Write out every line exactly, from the first line of the records below through the line that contains "only move forward, a".

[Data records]
=== Begin Enclosure ===
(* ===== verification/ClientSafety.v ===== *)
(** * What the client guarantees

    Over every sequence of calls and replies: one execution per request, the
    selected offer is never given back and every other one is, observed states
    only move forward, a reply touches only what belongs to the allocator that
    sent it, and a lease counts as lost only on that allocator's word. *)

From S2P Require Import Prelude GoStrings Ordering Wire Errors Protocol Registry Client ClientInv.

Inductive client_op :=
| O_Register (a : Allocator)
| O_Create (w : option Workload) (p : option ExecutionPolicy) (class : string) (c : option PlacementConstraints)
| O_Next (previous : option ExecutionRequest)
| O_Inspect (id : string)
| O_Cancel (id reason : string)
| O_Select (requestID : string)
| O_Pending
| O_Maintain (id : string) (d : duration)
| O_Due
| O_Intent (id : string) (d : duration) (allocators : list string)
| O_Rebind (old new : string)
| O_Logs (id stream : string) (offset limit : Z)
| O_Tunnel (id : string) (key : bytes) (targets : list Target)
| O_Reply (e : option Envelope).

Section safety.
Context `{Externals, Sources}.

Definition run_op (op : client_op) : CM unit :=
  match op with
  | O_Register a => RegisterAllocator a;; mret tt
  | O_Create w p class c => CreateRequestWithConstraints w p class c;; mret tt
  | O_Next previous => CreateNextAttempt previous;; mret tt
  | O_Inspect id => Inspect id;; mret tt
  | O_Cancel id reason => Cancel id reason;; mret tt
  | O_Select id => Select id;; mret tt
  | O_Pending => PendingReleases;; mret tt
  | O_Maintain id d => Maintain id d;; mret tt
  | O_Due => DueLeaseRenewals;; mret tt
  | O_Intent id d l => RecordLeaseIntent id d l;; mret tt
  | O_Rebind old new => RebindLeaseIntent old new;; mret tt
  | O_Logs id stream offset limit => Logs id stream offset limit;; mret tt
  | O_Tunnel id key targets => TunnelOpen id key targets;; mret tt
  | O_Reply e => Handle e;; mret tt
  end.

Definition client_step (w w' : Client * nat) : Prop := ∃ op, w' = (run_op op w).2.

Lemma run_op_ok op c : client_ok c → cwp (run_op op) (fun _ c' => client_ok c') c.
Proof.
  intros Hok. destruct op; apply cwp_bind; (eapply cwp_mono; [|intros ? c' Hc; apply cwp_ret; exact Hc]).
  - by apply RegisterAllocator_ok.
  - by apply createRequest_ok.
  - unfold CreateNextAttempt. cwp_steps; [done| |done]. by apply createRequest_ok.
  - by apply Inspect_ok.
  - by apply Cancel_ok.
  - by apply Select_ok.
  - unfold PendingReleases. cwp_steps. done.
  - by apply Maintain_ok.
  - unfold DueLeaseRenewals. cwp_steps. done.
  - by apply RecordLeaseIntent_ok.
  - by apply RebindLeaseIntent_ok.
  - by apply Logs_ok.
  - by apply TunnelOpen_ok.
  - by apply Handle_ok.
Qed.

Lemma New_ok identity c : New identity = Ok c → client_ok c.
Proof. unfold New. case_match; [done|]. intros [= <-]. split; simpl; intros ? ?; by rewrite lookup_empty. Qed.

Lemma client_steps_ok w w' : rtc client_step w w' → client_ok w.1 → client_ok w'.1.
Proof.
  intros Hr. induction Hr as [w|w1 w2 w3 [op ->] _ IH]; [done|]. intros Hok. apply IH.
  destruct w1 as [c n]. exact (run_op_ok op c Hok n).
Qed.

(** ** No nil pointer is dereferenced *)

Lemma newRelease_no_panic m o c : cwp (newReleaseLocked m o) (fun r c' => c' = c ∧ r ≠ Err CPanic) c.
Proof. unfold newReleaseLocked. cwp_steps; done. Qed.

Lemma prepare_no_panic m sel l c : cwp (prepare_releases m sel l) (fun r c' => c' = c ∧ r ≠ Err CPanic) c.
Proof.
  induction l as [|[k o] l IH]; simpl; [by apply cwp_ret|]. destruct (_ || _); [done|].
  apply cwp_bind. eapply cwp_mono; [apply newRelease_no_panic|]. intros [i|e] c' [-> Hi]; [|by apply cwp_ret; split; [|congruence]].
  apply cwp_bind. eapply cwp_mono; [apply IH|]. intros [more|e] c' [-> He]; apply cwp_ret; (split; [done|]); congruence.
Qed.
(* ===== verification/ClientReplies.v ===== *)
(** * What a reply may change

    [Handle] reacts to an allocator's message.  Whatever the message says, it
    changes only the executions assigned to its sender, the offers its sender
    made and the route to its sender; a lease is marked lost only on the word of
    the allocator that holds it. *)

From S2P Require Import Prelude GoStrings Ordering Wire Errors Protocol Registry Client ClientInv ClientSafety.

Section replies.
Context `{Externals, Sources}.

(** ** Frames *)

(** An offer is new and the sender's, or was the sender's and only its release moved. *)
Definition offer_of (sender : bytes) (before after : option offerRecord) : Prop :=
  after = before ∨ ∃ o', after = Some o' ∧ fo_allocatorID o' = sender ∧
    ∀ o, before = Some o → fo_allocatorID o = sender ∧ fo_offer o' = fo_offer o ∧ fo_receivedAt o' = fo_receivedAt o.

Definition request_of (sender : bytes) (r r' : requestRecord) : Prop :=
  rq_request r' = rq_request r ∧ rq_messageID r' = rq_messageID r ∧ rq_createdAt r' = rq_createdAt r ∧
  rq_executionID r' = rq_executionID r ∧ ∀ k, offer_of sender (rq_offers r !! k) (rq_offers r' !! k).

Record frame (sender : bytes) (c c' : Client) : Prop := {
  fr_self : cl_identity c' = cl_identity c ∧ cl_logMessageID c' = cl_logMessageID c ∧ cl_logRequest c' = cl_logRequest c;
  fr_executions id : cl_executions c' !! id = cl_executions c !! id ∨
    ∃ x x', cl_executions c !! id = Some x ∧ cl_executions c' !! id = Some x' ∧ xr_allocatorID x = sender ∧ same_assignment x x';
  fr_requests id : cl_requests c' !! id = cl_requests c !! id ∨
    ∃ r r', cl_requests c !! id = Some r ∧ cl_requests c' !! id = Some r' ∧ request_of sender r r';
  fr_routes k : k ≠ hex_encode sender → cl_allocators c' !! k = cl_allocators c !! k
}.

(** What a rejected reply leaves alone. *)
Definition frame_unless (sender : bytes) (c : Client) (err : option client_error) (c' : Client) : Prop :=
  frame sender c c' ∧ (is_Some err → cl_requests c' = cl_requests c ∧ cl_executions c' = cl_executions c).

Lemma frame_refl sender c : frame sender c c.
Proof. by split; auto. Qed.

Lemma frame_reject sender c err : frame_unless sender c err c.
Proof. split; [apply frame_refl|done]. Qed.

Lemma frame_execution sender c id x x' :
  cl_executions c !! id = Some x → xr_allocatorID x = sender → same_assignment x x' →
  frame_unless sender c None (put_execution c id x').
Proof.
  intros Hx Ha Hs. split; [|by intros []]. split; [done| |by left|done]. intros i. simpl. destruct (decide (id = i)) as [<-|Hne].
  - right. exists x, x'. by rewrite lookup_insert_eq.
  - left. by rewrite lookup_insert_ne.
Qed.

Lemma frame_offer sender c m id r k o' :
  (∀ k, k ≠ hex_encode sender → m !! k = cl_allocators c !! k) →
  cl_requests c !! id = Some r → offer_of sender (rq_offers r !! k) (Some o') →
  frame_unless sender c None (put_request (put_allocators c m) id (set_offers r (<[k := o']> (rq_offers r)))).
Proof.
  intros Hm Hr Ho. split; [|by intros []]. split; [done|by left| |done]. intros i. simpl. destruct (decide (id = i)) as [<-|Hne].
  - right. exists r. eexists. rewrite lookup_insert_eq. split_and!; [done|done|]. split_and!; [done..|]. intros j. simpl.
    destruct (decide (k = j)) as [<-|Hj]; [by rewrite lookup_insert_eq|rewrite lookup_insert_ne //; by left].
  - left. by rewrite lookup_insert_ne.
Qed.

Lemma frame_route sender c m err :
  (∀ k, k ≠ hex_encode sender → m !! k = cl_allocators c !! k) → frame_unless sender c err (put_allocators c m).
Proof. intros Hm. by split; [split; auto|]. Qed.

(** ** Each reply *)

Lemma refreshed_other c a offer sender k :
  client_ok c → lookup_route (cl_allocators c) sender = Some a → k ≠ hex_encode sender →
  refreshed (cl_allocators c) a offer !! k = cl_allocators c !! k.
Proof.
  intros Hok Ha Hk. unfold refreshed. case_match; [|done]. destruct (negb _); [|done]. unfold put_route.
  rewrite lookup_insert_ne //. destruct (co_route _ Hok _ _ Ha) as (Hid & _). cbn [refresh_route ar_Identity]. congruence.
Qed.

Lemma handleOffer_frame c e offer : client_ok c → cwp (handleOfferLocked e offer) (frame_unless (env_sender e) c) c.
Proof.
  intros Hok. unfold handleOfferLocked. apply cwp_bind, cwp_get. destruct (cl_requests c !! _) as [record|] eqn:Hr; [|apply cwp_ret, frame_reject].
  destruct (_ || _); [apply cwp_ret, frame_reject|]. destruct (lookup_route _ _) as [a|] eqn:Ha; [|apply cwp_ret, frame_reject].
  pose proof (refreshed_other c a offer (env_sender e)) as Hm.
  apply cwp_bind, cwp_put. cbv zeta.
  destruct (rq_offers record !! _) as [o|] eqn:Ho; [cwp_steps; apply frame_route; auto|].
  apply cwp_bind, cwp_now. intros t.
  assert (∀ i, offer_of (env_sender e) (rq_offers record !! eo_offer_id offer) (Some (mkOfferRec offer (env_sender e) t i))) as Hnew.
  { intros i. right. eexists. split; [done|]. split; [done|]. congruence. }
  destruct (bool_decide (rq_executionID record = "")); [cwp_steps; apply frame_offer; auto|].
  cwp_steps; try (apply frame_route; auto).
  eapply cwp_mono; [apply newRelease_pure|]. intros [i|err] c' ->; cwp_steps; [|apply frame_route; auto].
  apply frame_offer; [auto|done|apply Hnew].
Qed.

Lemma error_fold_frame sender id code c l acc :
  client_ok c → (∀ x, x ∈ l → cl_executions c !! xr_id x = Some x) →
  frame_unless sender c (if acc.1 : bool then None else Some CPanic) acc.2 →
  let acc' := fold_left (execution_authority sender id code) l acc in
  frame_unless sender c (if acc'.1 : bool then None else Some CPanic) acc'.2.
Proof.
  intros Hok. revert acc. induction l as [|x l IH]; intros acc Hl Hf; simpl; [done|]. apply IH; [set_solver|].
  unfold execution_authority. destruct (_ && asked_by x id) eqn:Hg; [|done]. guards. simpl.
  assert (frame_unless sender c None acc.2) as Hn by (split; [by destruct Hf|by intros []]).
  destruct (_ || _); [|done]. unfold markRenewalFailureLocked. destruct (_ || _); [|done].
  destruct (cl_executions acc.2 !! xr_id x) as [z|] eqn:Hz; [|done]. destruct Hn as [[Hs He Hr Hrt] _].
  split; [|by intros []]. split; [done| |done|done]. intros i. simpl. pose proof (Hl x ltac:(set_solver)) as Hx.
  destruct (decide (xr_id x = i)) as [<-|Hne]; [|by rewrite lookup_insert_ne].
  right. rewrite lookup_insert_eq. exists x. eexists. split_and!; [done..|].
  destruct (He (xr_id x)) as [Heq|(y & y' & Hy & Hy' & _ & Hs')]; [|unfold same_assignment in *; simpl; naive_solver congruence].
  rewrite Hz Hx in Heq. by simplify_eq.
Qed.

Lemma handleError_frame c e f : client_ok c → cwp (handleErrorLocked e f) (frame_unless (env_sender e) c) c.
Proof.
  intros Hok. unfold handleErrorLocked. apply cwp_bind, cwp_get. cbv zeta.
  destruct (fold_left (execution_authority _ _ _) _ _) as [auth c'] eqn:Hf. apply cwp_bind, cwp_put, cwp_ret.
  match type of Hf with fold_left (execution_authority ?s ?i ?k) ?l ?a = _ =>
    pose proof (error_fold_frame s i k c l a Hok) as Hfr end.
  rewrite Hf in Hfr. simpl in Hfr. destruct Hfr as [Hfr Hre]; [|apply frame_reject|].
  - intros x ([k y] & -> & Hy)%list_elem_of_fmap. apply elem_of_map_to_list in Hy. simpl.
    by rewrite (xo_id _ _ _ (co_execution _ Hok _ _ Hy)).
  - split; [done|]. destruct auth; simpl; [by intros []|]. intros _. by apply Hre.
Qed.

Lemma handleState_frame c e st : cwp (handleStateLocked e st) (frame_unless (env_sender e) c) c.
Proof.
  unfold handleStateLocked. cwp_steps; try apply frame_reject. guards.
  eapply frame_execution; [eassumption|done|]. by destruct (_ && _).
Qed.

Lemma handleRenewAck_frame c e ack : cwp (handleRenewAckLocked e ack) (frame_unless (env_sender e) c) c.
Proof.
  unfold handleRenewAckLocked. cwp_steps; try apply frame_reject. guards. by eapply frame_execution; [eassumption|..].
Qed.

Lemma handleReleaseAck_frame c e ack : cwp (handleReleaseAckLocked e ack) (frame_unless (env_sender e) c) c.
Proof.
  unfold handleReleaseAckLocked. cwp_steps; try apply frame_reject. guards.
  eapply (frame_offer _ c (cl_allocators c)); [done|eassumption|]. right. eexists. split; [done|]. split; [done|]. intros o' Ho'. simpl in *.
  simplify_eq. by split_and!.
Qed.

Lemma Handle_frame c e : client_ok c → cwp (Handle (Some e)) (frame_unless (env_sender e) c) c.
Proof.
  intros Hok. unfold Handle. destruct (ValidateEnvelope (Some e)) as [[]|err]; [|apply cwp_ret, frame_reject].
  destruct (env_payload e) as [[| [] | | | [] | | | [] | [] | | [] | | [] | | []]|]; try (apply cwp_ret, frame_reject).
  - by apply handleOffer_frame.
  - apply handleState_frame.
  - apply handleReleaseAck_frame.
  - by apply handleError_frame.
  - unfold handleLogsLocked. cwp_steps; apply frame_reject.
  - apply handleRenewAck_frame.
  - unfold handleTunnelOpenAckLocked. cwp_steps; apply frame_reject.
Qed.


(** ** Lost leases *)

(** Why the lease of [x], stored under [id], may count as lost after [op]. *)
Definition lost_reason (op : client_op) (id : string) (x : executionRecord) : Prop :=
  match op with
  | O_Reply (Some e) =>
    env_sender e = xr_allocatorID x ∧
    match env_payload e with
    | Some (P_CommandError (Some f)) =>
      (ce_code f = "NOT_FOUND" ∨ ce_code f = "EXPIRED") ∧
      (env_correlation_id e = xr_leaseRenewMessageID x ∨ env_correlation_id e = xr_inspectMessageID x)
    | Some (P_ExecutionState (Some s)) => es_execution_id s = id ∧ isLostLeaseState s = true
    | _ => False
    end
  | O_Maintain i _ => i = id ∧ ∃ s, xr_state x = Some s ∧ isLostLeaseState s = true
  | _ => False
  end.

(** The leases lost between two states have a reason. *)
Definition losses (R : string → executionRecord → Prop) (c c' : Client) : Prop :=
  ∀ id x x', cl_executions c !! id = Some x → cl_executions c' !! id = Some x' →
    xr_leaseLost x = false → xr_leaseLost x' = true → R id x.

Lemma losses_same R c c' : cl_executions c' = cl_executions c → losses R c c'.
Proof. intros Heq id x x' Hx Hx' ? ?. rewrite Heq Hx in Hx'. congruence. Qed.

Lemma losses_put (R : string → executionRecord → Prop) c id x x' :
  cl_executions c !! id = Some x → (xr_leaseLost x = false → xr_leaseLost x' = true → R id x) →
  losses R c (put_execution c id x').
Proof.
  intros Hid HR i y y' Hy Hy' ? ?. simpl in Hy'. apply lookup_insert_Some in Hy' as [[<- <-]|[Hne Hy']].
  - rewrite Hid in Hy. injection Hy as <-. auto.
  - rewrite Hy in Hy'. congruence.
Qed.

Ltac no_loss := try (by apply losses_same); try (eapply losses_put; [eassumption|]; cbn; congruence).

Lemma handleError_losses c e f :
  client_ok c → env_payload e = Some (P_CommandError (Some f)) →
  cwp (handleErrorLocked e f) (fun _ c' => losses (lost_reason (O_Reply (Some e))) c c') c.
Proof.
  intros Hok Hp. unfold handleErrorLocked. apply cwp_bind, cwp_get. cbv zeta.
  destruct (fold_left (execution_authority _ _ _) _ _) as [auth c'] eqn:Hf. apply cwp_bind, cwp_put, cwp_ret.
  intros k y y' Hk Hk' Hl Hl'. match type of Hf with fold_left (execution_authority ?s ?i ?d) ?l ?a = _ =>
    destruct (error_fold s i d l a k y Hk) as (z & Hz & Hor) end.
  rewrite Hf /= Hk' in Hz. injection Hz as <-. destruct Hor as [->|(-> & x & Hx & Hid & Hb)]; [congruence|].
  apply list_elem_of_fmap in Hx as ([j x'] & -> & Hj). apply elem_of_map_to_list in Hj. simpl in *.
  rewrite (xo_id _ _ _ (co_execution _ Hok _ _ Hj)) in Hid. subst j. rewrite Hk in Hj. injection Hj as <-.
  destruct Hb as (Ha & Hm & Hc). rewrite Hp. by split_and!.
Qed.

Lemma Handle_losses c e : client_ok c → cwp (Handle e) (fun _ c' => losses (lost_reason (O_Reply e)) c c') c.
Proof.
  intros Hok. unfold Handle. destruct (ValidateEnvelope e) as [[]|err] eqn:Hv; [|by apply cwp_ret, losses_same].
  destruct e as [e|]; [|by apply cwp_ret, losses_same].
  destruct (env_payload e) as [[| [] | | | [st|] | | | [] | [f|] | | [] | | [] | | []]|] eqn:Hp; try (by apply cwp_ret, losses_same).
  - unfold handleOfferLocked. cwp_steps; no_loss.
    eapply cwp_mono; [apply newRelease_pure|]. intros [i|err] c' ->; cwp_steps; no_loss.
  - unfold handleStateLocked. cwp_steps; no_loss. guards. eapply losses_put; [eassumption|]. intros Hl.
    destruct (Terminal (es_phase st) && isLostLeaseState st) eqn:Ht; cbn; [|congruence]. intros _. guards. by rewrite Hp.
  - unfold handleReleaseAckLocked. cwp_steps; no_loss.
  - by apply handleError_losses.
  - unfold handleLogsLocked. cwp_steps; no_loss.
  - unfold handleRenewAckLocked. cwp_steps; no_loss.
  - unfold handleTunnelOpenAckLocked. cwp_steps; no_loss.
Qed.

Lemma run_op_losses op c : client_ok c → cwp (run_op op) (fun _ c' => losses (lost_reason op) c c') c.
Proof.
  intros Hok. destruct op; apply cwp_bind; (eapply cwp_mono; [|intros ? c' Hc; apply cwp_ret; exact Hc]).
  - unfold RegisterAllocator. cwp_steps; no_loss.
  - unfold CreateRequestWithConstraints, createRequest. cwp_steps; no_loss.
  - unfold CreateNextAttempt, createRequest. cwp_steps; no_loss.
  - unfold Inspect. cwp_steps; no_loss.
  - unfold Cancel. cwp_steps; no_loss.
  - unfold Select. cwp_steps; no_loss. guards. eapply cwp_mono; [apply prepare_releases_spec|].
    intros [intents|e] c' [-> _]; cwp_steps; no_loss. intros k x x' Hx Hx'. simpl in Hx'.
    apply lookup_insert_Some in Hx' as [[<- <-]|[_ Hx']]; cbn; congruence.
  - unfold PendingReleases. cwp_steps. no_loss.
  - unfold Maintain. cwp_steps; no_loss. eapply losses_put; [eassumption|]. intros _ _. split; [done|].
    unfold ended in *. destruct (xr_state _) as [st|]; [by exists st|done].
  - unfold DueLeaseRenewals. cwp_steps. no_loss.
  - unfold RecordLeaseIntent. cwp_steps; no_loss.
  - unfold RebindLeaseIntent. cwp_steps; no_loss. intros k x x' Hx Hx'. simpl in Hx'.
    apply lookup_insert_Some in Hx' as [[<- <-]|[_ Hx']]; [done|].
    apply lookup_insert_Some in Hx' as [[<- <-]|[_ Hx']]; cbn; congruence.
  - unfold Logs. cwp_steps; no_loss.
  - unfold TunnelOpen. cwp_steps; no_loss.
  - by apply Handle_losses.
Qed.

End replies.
=== End Enclosure ===
Solution to this problem ->
(* ===== verification/ClientSafety.v ===== *)
(** * What the client guarantees

    Over every sequence of calls and replies: one execution per request, the
    selected offer is never given back and every other one is, observed states
    only move forward, a reply touches only what belongs to the allocator that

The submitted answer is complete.